(** * AlphaFold2 impact analysis: matching and event-study engine

    A shallow embedding of the analysis pipeline

      - [analysis_pipeline/scripts/01_cem_matching.py]
      - [analysis_pipeline/scripts/02_semester_aggregation.py]
      - [analysis_pipeline/scripts/03_event_study.py]
      - [analysis_pipeline/scripts/04_integrate_dois.py]
      - [analysis_pipeline/run_pipeline.py]

    Data frames are lists of records (row order is the frame's order),
    float columns are exact rationals [Q], a missing value (NaN) is
    [None].  The two irrational NumPy operations ([np.sqrt], [np.arcsinh])
    are section variables of type [Q -> Q]. *)

From Stdlib Require Import ZArith QArith Qround Qabs List Bool Lia Lqa Permutation
  Sorting.Sorted Setoid Morphisms.
From Stdlib Require String.
Import ListNotations.

Set Implicit Arguments.

(** ** Values shared by the three scripts *)

(** Python exceptions the modelled code can raise. *)
Inductive exn : Type :=
| ValueError
| ZeroDivisionError
| KeyError
| IndexError
| LibraryError.

(** Outcome of a Python call: a value, or a raised exception. *)
Inductive py (A : Type) : Type :=
| Ret (a : A)
| Raise (e : exn).
Arguments Ret {A} a.
Arguments Raise {A} e.

Definition py_bind {A B} (c : py A) (f : A -> py B) : py B :=
  match c with
  | Ret a => f a
  | Raise e => Raise e
  end.

Section Sort.
Variable A : Type.
Variable leb : A -> A -> bool.

Fixpoint insert (x : A) (l : list A) : list A :=
  match l with
  | [] => [x]
  | y :: l' => if leb x y then x :: l else y :: insert x l'
  end.

(** Stable ascending sort ([sorted(...)], [sort_values]): an element is
    inserted in front of the elements that follow it in the input and
    compare equal to it. *)
Definition sort_by (l : list A) : list A := fold_right insert [] l.
End Sort.

Section Unique.
Variable A : Type.
Variable eqb : A -> A -> bool.

(** [Series.unique()]: distinct values in order of first appearance. *)
Fixpoint unique_acc (seen : list A) (l : list A) : list A :=
  match l with
  | [] => []
  | x :: l' =>
      if existsb (eqb x) seen then unique_acc seen l'
      else x :: unique_acc (x :: seen) l'
  end.

Definition unique (l : list A) : list A := unique_acc [] l.
End Unique.

(** [Series.sum()] of a float column. *)
Definition np_sum (xs : list Q) : Q := fold_right Qplus 0 xs.

(** Sum of an integer column. *)
Definition sumZ (xs : list Z) : Z := fold_right Z.add 0%Z xs.

(** [Series.fillna(0)] on one value. *)
Definition fillna0 (x : option Q) : Q :=
  match x with Some v => v | None => 0 end.

Definition Qlt_bool (a b : Q) : bool := negb (Qle_bool b a).

(** ** pandas binning: [pd.qcut] and [pd.cut] as the matching script calls
    them ([labels=False], [duplicates='drop'], integer [q] / [bins]), on a
    column without missing values; the properties below are stated for
    non-empty columns. *)
Module Binning.

(** [np.linspace(0, 1, q + 1)] in exact arithmetic: level [i] is [i / q].
    NumPy's binary64 levels can differ from these in the last place
    (0.30000000000000004 for 3/10), and so can the interpolated
    boundaries: a boundary that coincides with its neighbour here, and is
    dropped as a duplicate, can lie one rounding error away from it
    there and be kept. *)
Definition quantile_levels (q : nat) : list Q :=
  map (fun i => Z.of_nat i # Pos.of_nat q) (seq 0 (S q)).

(** [Series.quantile(p)], linear interpolation between order statistics:
    position [p * (n - 1)] in the sorted values. *)
Definition quantile (sorted : list Q) (p : Q) : Q :=
  let n := Z.of_nat (length sorted) in
  let pos := p * (inject_Z (n - 1)) in
  let lo := Qfloor pos in
  let frac := pos - inject_Z lo in
  let vlo := nth (Z.to_nat lo) sorted 0 in
  let vhi := nth (S (Z.to_nat lo)) sorted vlo in
  vlo + (vhi - vlo) * frac.

(** The [q + 1] quantile boundaries of a column. *)
Definition quantile_edges (x : list Q) (q : nat) : list Q :=
  let sorted := sort_by Qle_bool x in
  map (quantile sorted) (quantile_levels q).

(** [bins.searchsorted(v, side='left')] on ascending [bins]: the number of
    boundaries strictly below [v]. *)
Definition searchsorted_left (bins : list Q) (v : Q) : nat :=
  length (filter (fun b => Qlt_bool b v) bins).

(** [_bins_to_cuts(..., right=True, labels=False)] once the boundaries are
    fixed: bin index [ids - 1], NaN when the value falls outside all
    bins. *)
Definition bins_to_codes (include_lowest : bool) (bins : list Q) (x : list Q)
  : list (option Z) :=
  map (fun v =>
         let ids0 := searchsorted_left bins v in
         let ids := if include_lowest && Qeq_bool v (hd 0 bins) then 1%nat else ids0 in
         if (ids =? length bins)%nat || (ids =? 0)%nat then None
         else Some (Z.of_nat ids - 1)%Z) x.

(** [_bins_to_cuts]: repeated boundaries raise [ValueError] under
    [duplicates='raise'] and are dropped under [duplicates='drop']. *)
Definition bins_to_cuts (drop : bool) (include_lowest : bool)
           (bins : list Q) (x : list Q) : py (list (option Z)) :=
  let unique_bins := unique Qeq_bool bins in
  if (length unique_bins <? length bins)%nat && negb (length bins =? 2)%nat then
    if drop then Ret (bins_to_codes include_lowest unique_bins x)
    else Raise ValueError
  else Ret (bins_to_codes include_lowest bins x).

(** [pd.qcut(x, q, labels=False, duplicates=...)]. *)
Definition qcut (x : list Q) (q : nat) (drop : bool) : py (list (option Z)) :=
  bins_to_cuts drop true (quantile_edges x q) x.

Definition list_min (x : list Q) : Q :=
  fold_right (fun a m => if Qle_bool a m then a else m) (hd 0 x) x.
Definition list_max (x : list Q) : Q :=
  fold_right (fun a m => if Qle_bool m a then a else m) (hd 0 x) x.

(** [np.linspace(mn, mx, k + 1)]. *)
Definition linspace (mn mx : Q) (k : nat) : list Q :=
  map (fun i => mn + (mx - mn) * (Z.of_nat i # Pos.of_nat k)) (seq 0 (S k)).

Definition one_thousandth : Q := 1 # 1000.

(** Equal-width boundaries of [pd.cut(x, bins=k)]: the range is widened
    by 0.1% on the left, or on both sides when all values coincide. *)
Definition cut_edges (x : list Q) (k : nat) : list Q :=
  let mn := list_min x in
  let mx := list_max x in
  if Qeq_bool mn mx then
    let mn' := mn - (if Qeq_bool mn 0 then one_thousandth else one_thousandth * Qabs mn) in
    let mx' := mx + (if Qeq_bool mx 0 then one_thousandth else one_thousandth * Qabs mx) in
    linspace mn' mx' k
  else
    match linspace mn mx k with
    | [] => []
    | b0 :: rest => (b0 - (mx - mn) * one_thousandth) :: rest
    end.

(** [pd.cut(x, bins=k, labels=False, duplicates='drop')]. *)
Definition cut (x : list Q) (k : nat) (drop : bool) : py (list (option Z)) :=
  if (k <? 1)%nat then Raise ValueError
  else if (length x =? 0)%nat then Raise ValueError
  else bins_to_cuts drop false (cut_edges x k) x.

(** [Series.nunique()]. *)
Definition nunique (x : list Q) : nat := length (unique Qeq_bool x).

End Binning.

(** ** 01_cem_matching.py *)
Module Matching.
Import Binning.

(** One row of the gene-level feature table returned by
    [compute_pre_treatment_features]. *)
Record gene_features : Type := {
  gene_id : Z;
  pre_mean_papers : Q;
  pre_sd_papers : Q;
  pre_mean_newcom : Q;
  pre_mean_veteran : Q;
  pre_mean_top10 : Q;
  treated : Z;
  average_plddt : Q;
  gene_name : String.string;
  protein_id : String.string
}.

(** One row of the monthly panel, with the columns the matching script
    reads.  Count columns and [average_plddt] may hold missing values; the
    key, the treatment flag and the two names do not. *)
Record panel_row : Type := {
  p_gene_id : Z;
  ym_seq : Z;
  n_papers : option Q;
  n_newcomer_papers : option Q;
  n_veteran_papers : option Q;
  n_top10_y : option Q;
  p_treated : Z;
  p_average_plddt : option Q;
  p_gene_name : String.string;
  p_protein_id : String.string
}.

(** Group keys of [df.groupby('gene_id')]: distinct, ascending. *)
Definition group_keys (df : list panel_row) : list Z :=
  sort_by Z.leb (unique Z.eqb (map p_gene_id df)).

Definition group (df : list panel_row) (g : Z) : list panel_row :=
  filter (fun r => (p_gene_id r =? g)%Z) df.

Definition dropna_values (xs : list (option Q)) : list Q :=
  flat_map (fun x => match x with Some v => [v] | None => [] end) xs.

Definition count_Q (vs : list Q) : Q := inject_Z (Z.of_nat (length vs)).

(** Group aggregate ['mean']: mean of the non-missing values, NaN when
    there is none. *)
Definition agg_mean (xs : list (option Q)) : option Q :=
  match dropna_values xs with
  | [] => None
  | vs => Some (np_sum vs / count_Q vs)
  end.

(** Group aggregate ['first']: first non-missing value. *)
Definition agg_first (xs : list (option Q)) : option Q :=
  hd_error (dropna_values xs).

Section Features.
(** [np.sqrt] on non-negative floats. *)
Variable np_sqrt : Q -> Q.

(** Group aggregate ['std'] (pandas, [ddof=1]): NaN for fewer than two
    non-missing values. *)
Definition agg_std (xs : list (option Q)) : option Q :=
  let vs := dropna_values xs in
  if (length vs <=? 1)%nat then None
  else
    let m := np_sum vs / count_Q vs in
    Some (np_sqrt (np_sum (map (fun v => (v - m) * (v - m)) vs) / (count_Q vs - 1))).

(** A row of [pre_df.groupby('gene_id').agg(...)]. *)
Record feature_agg : Type := {
  fa_gene_id : Z;
  fa_mean_papers : option Q;
  fa_sd_papers : option Q;
  fa_mean_newcom : option Q;
  fa_mean_veteran : option Q;
  fa_mean_top10 : option Q
}.

(** A row of [gene_meta]. *)
Record gene_meta : Type := {
  gm_gene_id : Z;
  gm_treated : Z;
  gm_average_plddt : option Q;
  gm_gene_name : String.string;
  gm_protein_id : String.string
}.

Definition pre_period (treatment_seq : Z) (df : list panel_row) : list panel_row :=
  filter (fun r => (ym_seq r <? treatment_seq)%Z) df.

Definition aggregate_features (pre_df : list panel_row) : list feature_agg :=
  map (fun g =>
         let grp := group pre_df g in
         {| fa_gene_id := g;
            fa_mean_papers := agg_mean (map n_papers grp);
            fa_sd_papers := agg_std (map n_papers grp);
            fa_mean_newcom := agg_mean (map n_newcomer_papers grp);
            fa_mean_veteran := agg_mean (map n_veteran_papers grp);
            fa_mean_top10 := agg_mean (map n_top10_y grp) |})
      (group_keys pre_df).

(** [gene_features['pre_sd_papers'].fillna(0)]. *)
Definition fill_sd (fa : feature_agg) : feature_agg :=
  {| fa_gene_id := fa_gene_id fa;
     fa_mean_papers := fa_mean_papers fa;
     fa_sd_papers := Some (fillna0 (fa_sd_papers fa));
     fa_mean_newcom := fa_mean_newcom fa;
     fa_mean_veteran := fa_mean_veteran fa;
     fa_mean_top10 := fa_mean_top10 fa |}.

(** [df.groupby('gene_id').agg({... 'first'})] over the whole panel. *)
Definition aggregate_meta (df : list panel_row) : list gene_meta :=
  flat_map (fun g =>
              match group df g with
              | [] => []
              | r :: _ as grp =>
                  [{| gm_gene_id := g;
                      gm_treated := p_treated r;
                      gm_average_plddt := agg_first (map p_average_plddt grp);
                      gm_gene_name := p_gene_name r;
                      gm_protein_id := p_protein_id r |}]
              end)
           (group_keys df).

(** [gene_features.merge(gene_meta, on='gene_id', how='left')] and the
    final [fillna(0)] of the feature columns and of [average_plddt].
    The rows are those of the left table: every gene of the
    pre-period table has exactly one row in [gene_meta]
    ([meta_lookup_one]), so no metadata is missing after the join. *)
Definition merge_meta (feats : list feature_agg) (meta : list gene_meta)
  : list gene_features :=
  flat_map (fun fa =>
              map (fun gm =>
                     {| gene_id := fa_gene_id fa;
                        pre_mean_papers := fillna0 (fa_mean_papers fa);
                        pre_sd_papers := fillna0 (fa_sd_papers fa);
                        pre_mean_newcom := fillna0 (fa_mean_newcom fa);
                        pre_mean_veteran := fillna0 (fa_mean_veteran fa);
                        pre_mean_top10 := fillna0 (fa_mean_top10 fa);
                        treated := gm_treated gm;
                        average_plddt := fillna0 (gm_average_plddt gm);
                        gene_name := gm_gene_name gm;
                        protein_id := gm_protein_id gm |})
                  (filter (fun gm => (gm_gene_id gm =? fa_gene_id fa)%Z) meta))
           feats.

(** [compute_pre_treatment_features(df, treatment_seq)]. *)
Definition compute_pre_treatment_features (df : list panel_row)
           (treatment_seq : Z) : list gene_features :=
  let pre_df := pre_period treatment_seq df in
  let gene_features := map fill_sd (aggregate_features pre_df) in
  let gene_meta := aggregate_meta df in
  merge_meta gene_features gene_meta.

(** The five feature columns of an output row, with its key. *)
Definition feature_columns (g : gene_features) : Z * (Q * Q * Q * Q * Q) :=
  (gene_id g,
   (pre_mean_papers g, pre_sd_papers g, pre_mean_newcom g,
    pre_mean_veteran g, pre_mean_top10 g)).
End Features.

(** [match_vars]. *)
Definition match_vars : list (gene_features -> Q) :=
  [pre_mean_papers; pre_mean_newcom; pre_mean_veteran; pre_mean_top10; pre_sd_papers].

(** Body of the coarsening loop for one covariate column: quantile
    binning with [duplicates='drop'], equal-width binning when that
    raises [ValueError], then [fillna(0).astype(int)]. *)
Definition coarsen (x : list Q) (n_bins : nat) : py (list Z) :=
  py_bind
    (match qcut x n_bins true with
     | Raise ValueError => cut x (Nat.min n_bins (nunique x)) true
     | r => r
     end)
    (fun codes => Ret (map (fun c => match c with Some z => z | None => 0%Z end) codes)).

::::

TASK REQUIREMENTS -
Above this instruction are the records; retype exactly the lines from the one containing "else Ret (bins_to_codes" up to and including the one containing "fold_right (fun a m => if Qle_bool m".

EXERCISE SOLUTION -
  else Ret (bins_to_codes include_lowest bins x).

(** [pd.qcut(x, q, labels=False, duplicates=...)]. *)
Definition qcut (x : list Q) (q : nat) (drop : bool) : py (list (option Z)) :=
  bins_to_cuts drop true (quantile_edges x q) x.

Definition list_min (x : list Q) : Q :=
  fold_right (fun a m => if Qle_bool a m then a else m) (hd 0 x) x.
Definition list_max (x : list Q) : Q :=
  fold_right (fun a m => if Qle_bool m a then a else m) (hd 0 x) x.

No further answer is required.